Wednesday 6 October 1999

1999: Snow White and Rose Red by Anna Simic and Cristy Gilbert

Snow White and Rose Red, written and performed by Anna Simic and Cristy Gilbert.  Festival of Contemporary Arts at Canberra Museum And Gallery Theatrette, October 6-9, 1999. 7pm.

    It's not usual for members of the audience to instruct this reviewer, but "generosity of spirit" was the order of the evening - not so difficult in view of the champagne flowing down the tower of wine glasses in the foyer to bring us back to adult sophistication after an hour of childhood fantasy.

    We knew reality was in for a dose of emetic when we discovered that Snow White has black hair, white lips and "skin as red as blood", and I'm sure I detected Anna's brother Mikal's band P.Harness playing the grunge/spew part in the sound track.  And we were not disappointed.  I will always find it difficult to consume chicken with equanimity from now on.  These innocent little flower girls turned smilingly cannibalistic after consorting with a black bear, a witchetty step mother, a vicious rabbit, a thieving dwarf and a prince in cloth of gold. 

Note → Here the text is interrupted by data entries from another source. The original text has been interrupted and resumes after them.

(** * Properties *)

(** ** [Map] with insertion order *)

Lemma JsMap_get_set_eq {V} k (v : V) m : JsMap.get k (JsMap.set k v m) = Some v.
Proof.
  induction m as [|[k' v'] m IH]; simpl.
  - by rewrite decide_True.
  - destruct (decide (k' = k)) as [->|Hne]; simpl.
    + by rewrite decide_True.
    + by rewrite decide_False.
Qed.

Lemma JsMap_get_set_ne {V} k k' (v : V) m :
  k ≠ k' → JsMap.get k' (JsMap.set k v m) = JsMap.get k' m.
Proof.
  intros Hne. induction m as [|[k0 v0] m IH]; simpl.
  - by rewrite decide_False.
  - destruct (decide (k0 = k)) as [->|Hne0]; simpl.
    + by rewrite !decide_False.
    + destruct (decide (k0 = k')); [done | exact IH].
Qed.

Lemma JsMap_get_set {V} k k' (v : V) m :
  JsMap.get k' (JsMap.set k v m)
  = if decide (k = k') then Some v else JsMap.get k' m.
Proof.
  destruct (decide (k = k')) as [->|Hne].
  - apply JsMap_get_set_eq.
  - by apply JsMap_get_set_ne.
Qed.

Lemma JsMap_get_set_is_Some {V} k k' (v : V) m :
  is_Some (JsMap.get k' (JsMap.set k v m))
  ↔ k = k' ∨ is_Some (JsMap.get k' m).
Proof.
  rewrite JsMap_get_set. case_decide; [|tauto]. split; [by left | eauto].
Qed.

(** ** Numbers *)

Lemma Math_max_upper (xs : list Js.number) (x : Js.number) :
  x ∈ xs → Js.le x (Js.Math_max xs).
Proof.
  induction xs as [|y xs IH]; [by intros ?%elem_of_nil|].
  intros [->|Hin]%elem_of_cons; simpl.
  - destruct y, (Js.Math_max xs); simpl; lia.
  - specialize (IH Hin). destruct x, y, (Js.Math_max xs); simpl in *; lia.
Qed.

    What did the Little Golden Book, Old May Gibb and maybe a touch of Roald Dahl do to the imaginations of these highly presentable young women who could persuade artsACT to give them a grant?

    In fact with little money, Simic and Gilbert have experimented with multi-media and produced a new reflection on reality, in which the little girls in the video clips watch themselves perform their fantasies, and watch us, while we watch them simultaneously on screen and stage - and before long find ourselves watching ourselves. 

Of course, strict technical standards were impossible to meet, but I found that the fuzzy home-video result blended in, perhaps accidentally but certainly fortuitously, with the fuzzy mime and deliberate slow action of the "real" characters.  Somehow we saw the children re-presenting themselves through a filmy filter of adult experience.  They became "wyrd sisters" and for a moment I thought I saw Jean Genet's The Maids when very young.

    Experiment is what FOCA is for, and CMAG's Theatrette is the right intimate venue for this production - but small, so get there early.